* **WHAT YOU NEED TO DO**: What is the number of lines in the data that contain "recorded"? Nothing besides that number, please.

==*==

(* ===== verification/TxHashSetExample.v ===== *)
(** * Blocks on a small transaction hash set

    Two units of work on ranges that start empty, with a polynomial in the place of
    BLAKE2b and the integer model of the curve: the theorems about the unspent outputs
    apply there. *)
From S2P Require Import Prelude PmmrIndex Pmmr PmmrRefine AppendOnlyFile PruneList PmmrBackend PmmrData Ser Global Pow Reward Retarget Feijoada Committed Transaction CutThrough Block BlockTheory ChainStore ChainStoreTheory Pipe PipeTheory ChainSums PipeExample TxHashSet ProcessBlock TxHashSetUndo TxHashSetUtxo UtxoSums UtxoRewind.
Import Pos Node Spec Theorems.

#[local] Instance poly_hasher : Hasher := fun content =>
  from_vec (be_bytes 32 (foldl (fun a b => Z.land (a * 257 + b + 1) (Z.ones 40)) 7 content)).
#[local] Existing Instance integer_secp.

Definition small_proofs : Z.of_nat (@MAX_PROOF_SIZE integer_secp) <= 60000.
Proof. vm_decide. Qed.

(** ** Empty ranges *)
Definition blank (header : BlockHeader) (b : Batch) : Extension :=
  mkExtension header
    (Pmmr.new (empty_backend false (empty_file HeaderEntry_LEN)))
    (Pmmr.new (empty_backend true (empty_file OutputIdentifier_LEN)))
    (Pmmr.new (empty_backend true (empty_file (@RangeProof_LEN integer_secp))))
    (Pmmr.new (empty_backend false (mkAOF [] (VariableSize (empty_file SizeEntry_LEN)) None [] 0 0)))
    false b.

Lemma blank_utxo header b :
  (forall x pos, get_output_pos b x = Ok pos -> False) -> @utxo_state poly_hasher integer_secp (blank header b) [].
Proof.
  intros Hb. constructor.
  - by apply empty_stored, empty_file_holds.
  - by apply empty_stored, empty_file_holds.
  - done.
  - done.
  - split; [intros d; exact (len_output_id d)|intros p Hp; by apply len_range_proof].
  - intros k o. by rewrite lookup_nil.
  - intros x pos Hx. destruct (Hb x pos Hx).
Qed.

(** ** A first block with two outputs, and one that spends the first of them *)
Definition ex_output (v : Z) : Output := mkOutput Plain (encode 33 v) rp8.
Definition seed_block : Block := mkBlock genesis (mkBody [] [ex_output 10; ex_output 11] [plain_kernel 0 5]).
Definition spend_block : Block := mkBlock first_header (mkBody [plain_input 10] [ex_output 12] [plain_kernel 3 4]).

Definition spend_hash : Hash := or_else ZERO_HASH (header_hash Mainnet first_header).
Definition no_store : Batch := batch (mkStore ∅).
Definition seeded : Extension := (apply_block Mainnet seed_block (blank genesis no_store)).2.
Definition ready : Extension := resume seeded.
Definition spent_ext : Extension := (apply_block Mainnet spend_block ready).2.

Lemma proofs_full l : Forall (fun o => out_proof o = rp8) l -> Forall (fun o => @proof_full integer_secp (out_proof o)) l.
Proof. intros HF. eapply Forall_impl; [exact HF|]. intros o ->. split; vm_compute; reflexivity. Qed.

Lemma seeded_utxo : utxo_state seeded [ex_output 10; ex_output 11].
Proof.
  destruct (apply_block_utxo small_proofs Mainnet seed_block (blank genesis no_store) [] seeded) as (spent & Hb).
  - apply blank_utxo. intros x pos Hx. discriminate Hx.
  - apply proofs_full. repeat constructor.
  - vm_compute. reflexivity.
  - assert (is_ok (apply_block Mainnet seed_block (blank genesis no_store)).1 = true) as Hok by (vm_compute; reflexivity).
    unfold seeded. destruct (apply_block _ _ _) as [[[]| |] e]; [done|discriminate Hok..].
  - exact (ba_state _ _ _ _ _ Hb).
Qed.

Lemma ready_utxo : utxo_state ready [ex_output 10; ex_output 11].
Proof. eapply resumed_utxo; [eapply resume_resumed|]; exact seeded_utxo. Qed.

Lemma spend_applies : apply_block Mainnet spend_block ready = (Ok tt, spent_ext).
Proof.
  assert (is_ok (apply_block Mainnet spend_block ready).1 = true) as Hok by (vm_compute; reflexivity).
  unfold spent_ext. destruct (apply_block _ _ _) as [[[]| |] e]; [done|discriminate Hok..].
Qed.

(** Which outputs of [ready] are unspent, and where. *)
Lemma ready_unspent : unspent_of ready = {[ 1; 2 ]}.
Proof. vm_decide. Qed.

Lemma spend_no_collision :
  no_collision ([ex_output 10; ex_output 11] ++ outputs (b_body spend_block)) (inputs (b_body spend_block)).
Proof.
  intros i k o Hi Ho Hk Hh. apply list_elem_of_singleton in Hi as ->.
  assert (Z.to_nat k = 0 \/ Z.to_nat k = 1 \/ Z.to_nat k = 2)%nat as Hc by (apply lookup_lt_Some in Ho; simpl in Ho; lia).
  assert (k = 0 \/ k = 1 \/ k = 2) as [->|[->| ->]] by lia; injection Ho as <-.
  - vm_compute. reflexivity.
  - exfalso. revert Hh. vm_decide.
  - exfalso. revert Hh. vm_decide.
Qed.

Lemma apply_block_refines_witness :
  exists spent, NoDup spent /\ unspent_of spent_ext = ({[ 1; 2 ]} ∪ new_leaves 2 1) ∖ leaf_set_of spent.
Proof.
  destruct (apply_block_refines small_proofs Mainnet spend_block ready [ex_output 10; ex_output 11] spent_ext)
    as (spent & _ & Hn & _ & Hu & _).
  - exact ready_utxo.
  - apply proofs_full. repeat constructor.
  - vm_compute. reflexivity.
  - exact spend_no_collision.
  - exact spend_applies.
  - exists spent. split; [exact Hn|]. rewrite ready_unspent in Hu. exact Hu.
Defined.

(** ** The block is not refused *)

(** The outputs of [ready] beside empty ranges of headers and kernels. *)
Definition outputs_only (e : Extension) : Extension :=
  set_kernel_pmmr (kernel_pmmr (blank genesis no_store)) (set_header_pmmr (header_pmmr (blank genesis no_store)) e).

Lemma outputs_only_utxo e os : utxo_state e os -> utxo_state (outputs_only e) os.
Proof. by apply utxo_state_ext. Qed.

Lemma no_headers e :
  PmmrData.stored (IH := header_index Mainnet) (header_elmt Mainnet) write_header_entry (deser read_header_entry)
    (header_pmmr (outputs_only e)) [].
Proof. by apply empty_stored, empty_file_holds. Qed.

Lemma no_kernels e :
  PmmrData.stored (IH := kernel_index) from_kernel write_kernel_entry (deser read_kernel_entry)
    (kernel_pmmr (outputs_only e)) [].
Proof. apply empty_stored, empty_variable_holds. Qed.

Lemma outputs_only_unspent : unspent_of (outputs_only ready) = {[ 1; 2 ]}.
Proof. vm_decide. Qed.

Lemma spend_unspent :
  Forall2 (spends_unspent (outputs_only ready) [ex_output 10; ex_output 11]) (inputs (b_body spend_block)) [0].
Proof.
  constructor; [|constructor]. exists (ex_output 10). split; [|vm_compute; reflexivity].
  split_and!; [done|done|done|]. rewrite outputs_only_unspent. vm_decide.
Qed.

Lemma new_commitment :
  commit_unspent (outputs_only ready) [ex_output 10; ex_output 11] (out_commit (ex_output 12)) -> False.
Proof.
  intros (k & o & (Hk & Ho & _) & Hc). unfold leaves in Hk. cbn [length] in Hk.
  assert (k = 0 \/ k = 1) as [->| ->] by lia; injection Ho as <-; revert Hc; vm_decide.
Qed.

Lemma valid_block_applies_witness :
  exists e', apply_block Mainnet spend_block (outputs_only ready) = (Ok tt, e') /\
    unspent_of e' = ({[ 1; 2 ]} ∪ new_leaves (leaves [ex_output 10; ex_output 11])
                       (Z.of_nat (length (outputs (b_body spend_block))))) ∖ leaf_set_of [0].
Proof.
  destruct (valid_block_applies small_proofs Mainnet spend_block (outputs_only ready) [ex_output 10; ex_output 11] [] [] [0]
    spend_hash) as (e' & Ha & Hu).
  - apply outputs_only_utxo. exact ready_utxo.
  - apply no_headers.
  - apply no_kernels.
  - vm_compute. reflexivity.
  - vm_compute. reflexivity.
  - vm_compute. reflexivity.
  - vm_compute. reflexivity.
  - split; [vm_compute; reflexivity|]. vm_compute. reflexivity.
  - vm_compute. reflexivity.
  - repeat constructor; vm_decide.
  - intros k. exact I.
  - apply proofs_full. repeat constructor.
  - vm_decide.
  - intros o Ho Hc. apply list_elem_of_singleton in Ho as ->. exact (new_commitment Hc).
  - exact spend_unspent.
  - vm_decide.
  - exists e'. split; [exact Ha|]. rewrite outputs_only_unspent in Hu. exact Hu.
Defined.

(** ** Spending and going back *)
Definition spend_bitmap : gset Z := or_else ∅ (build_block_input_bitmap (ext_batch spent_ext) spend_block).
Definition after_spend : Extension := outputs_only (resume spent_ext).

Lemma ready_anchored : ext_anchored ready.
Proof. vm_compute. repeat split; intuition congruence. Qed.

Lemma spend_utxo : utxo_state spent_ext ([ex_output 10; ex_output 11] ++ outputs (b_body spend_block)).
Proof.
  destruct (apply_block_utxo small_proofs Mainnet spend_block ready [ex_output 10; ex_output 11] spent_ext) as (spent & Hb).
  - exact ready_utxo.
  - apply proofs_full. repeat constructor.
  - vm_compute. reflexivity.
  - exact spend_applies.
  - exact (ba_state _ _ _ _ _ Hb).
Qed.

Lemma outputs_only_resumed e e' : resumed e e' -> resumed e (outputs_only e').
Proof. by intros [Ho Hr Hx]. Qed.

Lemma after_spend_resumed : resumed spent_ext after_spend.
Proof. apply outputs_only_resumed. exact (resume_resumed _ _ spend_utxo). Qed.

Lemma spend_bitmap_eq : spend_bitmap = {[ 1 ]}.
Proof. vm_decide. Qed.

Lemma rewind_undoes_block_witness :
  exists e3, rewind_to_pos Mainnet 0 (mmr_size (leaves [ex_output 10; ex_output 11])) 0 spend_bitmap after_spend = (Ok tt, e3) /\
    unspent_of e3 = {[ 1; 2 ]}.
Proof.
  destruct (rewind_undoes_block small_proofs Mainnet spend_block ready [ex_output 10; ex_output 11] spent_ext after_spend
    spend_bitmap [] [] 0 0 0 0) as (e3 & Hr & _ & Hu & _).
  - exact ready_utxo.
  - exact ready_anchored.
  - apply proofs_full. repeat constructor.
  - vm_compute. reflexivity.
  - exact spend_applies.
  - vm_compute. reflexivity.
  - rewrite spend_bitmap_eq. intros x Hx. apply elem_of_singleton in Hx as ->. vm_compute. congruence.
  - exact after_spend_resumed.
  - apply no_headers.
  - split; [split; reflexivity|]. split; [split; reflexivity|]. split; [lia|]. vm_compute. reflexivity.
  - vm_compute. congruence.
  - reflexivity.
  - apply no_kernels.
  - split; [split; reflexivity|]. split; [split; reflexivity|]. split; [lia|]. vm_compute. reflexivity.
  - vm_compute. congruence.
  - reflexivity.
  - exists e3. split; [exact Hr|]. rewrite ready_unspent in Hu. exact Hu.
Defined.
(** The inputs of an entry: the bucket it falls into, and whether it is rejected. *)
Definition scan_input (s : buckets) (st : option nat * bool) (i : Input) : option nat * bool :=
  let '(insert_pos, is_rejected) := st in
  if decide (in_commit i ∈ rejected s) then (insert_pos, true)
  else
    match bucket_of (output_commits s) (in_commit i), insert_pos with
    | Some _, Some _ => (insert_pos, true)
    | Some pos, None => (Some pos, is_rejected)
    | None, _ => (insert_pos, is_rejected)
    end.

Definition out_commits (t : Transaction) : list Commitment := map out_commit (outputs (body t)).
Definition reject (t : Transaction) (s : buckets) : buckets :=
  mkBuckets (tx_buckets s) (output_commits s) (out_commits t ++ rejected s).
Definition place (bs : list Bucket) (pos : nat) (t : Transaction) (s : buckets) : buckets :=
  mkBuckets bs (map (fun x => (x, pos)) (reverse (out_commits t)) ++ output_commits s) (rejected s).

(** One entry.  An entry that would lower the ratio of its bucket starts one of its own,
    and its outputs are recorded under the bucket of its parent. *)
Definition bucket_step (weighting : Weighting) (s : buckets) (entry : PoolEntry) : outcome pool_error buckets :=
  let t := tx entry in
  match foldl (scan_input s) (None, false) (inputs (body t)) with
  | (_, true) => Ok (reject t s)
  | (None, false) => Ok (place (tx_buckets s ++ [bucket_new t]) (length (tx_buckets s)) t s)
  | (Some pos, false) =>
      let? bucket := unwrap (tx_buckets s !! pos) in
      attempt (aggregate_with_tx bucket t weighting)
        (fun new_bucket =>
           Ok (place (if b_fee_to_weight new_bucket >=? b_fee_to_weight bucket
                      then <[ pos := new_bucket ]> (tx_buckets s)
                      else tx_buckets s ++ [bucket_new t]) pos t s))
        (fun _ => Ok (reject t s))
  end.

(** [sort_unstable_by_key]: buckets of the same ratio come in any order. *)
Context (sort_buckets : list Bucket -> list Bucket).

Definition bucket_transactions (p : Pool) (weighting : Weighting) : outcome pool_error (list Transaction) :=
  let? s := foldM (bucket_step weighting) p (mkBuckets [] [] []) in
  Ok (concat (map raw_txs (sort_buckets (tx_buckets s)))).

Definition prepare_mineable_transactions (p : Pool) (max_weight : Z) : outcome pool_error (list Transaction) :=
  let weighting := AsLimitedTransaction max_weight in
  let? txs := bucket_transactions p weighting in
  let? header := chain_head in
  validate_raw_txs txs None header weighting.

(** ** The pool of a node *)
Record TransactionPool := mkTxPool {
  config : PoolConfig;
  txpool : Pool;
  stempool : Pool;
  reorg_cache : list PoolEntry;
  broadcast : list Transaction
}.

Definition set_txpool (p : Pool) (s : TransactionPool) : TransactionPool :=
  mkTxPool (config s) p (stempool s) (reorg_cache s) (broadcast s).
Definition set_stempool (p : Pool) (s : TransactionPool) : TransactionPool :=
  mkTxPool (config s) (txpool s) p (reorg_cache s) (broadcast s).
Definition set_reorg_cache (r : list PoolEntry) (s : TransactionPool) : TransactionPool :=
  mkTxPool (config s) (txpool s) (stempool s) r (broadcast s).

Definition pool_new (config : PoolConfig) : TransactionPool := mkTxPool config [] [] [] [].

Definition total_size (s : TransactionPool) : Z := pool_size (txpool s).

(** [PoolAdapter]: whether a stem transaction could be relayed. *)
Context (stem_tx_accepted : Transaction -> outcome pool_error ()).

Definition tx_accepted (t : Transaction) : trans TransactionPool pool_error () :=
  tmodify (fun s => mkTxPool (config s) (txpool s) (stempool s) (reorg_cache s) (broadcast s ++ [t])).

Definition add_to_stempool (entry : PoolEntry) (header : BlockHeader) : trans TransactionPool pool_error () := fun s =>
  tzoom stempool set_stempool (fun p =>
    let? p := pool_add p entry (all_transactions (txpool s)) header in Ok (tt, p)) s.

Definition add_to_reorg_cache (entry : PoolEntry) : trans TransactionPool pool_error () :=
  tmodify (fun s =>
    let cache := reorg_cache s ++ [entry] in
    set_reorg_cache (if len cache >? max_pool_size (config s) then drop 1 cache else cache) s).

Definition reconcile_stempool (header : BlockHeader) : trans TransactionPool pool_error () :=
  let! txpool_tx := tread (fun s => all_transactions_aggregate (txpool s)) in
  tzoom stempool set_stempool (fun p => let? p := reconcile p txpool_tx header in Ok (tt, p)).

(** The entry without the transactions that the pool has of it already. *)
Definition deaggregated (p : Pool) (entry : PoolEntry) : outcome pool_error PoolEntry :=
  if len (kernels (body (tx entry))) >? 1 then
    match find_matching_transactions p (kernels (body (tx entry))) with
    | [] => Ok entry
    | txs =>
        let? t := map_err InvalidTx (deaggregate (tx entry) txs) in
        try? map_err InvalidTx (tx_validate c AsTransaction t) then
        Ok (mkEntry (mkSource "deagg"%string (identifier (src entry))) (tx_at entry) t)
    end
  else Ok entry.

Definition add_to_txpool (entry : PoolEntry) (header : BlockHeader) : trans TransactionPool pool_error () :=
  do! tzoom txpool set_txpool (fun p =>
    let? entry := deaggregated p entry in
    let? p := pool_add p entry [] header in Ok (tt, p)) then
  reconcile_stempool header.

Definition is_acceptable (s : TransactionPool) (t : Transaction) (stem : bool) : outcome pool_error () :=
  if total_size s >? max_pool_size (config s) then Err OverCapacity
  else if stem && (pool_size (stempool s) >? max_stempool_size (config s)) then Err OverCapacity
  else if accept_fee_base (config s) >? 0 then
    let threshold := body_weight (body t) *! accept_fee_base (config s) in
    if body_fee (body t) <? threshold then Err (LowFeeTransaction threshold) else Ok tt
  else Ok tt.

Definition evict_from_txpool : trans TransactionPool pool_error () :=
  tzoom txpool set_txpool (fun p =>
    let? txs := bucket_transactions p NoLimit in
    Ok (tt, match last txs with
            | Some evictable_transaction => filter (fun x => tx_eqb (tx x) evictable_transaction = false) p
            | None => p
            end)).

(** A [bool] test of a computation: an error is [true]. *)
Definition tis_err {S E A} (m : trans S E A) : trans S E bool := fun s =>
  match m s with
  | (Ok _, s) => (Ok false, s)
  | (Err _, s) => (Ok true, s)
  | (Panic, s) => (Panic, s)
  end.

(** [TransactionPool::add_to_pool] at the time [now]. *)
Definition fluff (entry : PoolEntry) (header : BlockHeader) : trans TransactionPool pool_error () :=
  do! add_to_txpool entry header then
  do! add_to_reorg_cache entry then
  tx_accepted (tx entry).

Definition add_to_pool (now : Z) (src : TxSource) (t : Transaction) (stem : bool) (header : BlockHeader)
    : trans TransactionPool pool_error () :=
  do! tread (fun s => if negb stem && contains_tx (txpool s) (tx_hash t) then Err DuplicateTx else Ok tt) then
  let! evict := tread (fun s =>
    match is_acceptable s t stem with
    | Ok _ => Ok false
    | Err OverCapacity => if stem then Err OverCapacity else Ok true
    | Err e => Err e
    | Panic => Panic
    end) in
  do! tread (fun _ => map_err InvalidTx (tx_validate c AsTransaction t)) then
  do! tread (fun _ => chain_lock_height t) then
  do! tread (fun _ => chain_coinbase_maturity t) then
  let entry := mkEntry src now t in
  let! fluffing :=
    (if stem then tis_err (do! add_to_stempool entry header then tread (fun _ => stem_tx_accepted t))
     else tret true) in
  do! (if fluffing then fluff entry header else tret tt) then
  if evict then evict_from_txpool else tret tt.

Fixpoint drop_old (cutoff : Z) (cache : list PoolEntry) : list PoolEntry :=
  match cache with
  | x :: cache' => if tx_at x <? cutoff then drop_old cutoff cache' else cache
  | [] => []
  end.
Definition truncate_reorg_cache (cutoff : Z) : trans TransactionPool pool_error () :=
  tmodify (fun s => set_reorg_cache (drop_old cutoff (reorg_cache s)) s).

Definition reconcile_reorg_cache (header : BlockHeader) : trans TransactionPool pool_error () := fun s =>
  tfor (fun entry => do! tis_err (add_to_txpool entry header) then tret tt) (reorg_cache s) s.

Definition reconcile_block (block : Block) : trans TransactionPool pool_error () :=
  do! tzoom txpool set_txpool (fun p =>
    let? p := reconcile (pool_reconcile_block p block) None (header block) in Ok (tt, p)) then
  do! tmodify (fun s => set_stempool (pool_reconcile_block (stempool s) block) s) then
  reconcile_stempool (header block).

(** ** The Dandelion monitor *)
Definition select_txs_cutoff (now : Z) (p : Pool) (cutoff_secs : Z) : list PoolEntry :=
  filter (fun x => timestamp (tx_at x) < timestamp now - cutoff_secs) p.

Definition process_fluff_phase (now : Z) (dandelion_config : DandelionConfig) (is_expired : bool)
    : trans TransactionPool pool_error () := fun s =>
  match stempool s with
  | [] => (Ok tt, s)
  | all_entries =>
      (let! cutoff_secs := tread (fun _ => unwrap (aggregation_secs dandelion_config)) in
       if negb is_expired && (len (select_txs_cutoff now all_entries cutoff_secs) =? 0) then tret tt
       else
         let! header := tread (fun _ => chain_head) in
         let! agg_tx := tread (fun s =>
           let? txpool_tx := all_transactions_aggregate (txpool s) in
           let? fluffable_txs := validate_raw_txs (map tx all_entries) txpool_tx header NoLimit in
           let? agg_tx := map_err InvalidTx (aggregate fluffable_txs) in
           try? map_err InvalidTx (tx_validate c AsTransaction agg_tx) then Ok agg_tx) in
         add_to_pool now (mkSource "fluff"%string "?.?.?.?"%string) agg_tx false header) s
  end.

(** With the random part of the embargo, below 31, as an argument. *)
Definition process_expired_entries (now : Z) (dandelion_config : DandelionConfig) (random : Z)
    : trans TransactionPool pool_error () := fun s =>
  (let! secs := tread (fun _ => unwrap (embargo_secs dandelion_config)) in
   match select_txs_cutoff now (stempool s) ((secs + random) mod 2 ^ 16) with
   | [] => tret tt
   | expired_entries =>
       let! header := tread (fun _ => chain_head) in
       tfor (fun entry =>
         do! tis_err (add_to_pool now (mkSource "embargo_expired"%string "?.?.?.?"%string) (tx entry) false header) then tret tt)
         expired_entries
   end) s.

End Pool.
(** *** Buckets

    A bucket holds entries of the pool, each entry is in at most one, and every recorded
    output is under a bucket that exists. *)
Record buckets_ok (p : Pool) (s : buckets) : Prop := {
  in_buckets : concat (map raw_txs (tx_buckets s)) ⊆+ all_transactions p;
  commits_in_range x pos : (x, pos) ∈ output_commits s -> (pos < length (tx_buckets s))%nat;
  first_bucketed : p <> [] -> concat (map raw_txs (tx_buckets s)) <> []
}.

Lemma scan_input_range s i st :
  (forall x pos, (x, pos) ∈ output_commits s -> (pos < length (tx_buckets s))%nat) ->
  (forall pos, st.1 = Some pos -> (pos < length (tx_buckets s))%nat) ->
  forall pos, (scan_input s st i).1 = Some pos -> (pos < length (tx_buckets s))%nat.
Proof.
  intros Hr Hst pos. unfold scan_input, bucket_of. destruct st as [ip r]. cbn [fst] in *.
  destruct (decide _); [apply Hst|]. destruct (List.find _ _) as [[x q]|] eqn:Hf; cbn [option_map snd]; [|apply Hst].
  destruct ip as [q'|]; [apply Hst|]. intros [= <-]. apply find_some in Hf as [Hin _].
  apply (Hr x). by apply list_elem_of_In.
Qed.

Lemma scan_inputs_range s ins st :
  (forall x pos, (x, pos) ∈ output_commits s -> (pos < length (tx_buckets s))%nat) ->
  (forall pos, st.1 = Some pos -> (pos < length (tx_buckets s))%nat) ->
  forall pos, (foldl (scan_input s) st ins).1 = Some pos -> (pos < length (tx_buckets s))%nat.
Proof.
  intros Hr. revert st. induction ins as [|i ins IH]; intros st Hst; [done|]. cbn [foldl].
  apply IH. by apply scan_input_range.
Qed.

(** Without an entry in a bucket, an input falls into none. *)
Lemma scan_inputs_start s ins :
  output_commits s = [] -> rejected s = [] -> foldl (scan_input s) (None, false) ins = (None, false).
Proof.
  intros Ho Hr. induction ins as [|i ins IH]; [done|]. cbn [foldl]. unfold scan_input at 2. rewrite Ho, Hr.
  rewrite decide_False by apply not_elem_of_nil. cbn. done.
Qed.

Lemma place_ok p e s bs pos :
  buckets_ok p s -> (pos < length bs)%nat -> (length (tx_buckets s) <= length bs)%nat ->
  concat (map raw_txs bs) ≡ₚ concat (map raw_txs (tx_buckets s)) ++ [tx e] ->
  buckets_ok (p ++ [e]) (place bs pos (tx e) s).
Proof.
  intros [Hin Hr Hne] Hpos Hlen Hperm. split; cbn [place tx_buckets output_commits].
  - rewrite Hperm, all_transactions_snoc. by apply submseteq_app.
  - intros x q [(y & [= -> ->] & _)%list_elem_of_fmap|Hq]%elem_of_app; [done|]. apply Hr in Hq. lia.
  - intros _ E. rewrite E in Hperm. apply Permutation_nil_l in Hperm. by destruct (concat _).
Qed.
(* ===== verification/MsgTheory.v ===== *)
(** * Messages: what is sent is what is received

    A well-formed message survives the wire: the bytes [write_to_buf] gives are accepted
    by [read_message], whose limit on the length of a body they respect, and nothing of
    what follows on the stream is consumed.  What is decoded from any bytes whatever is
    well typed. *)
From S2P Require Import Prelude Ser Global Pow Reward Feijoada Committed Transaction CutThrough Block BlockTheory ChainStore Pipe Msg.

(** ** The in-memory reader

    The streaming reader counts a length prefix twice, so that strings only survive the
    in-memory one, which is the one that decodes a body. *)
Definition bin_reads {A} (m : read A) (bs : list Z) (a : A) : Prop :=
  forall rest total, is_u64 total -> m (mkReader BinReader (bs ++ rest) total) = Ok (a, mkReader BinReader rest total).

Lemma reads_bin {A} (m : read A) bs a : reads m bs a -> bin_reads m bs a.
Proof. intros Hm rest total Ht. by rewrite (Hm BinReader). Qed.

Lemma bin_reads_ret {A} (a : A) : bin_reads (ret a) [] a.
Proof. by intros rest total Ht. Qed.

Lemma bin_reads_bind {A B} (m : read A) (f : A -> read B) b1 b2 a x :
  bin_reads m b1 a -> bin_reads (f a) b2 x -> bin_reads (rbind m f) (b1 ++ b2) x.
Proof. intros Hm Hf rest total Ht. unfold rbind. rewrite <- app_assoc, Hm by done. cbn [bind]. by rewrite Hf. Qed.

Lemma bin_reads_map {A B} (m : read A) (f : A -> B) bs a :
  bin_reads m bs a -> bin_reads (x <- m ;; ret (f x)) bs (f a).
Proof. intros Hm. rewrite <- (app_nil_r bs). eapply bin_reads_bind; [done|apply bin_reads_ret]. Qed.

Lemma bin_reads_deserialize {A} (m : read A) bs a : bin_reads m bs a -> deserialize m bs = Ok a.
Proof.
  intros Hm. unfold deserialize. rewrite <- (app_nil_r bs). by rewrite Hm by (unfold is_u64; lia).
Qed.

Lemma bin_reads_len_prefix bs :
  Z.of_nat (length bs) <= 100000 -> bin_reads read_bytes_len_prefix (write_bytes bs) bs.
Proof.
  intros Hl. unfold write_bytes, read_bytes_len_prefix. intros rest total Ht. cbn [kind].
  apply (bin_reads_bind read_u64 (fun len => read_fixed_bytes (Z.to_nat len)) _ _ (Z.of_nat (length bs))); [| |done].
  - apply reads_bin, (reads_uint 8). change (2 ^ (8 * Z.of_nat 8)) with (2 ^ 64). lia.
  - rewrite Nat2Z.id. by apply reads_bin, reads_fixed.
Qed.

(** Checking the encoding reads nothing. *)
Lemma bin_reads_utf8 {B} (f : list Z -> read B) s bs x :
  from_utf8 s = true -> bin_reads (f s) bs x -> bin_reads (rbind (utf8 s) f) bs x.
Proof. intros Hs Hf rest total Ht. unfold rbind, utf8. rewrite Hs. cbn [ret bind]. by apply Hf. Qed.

==*==

* **RESPONSE**: 2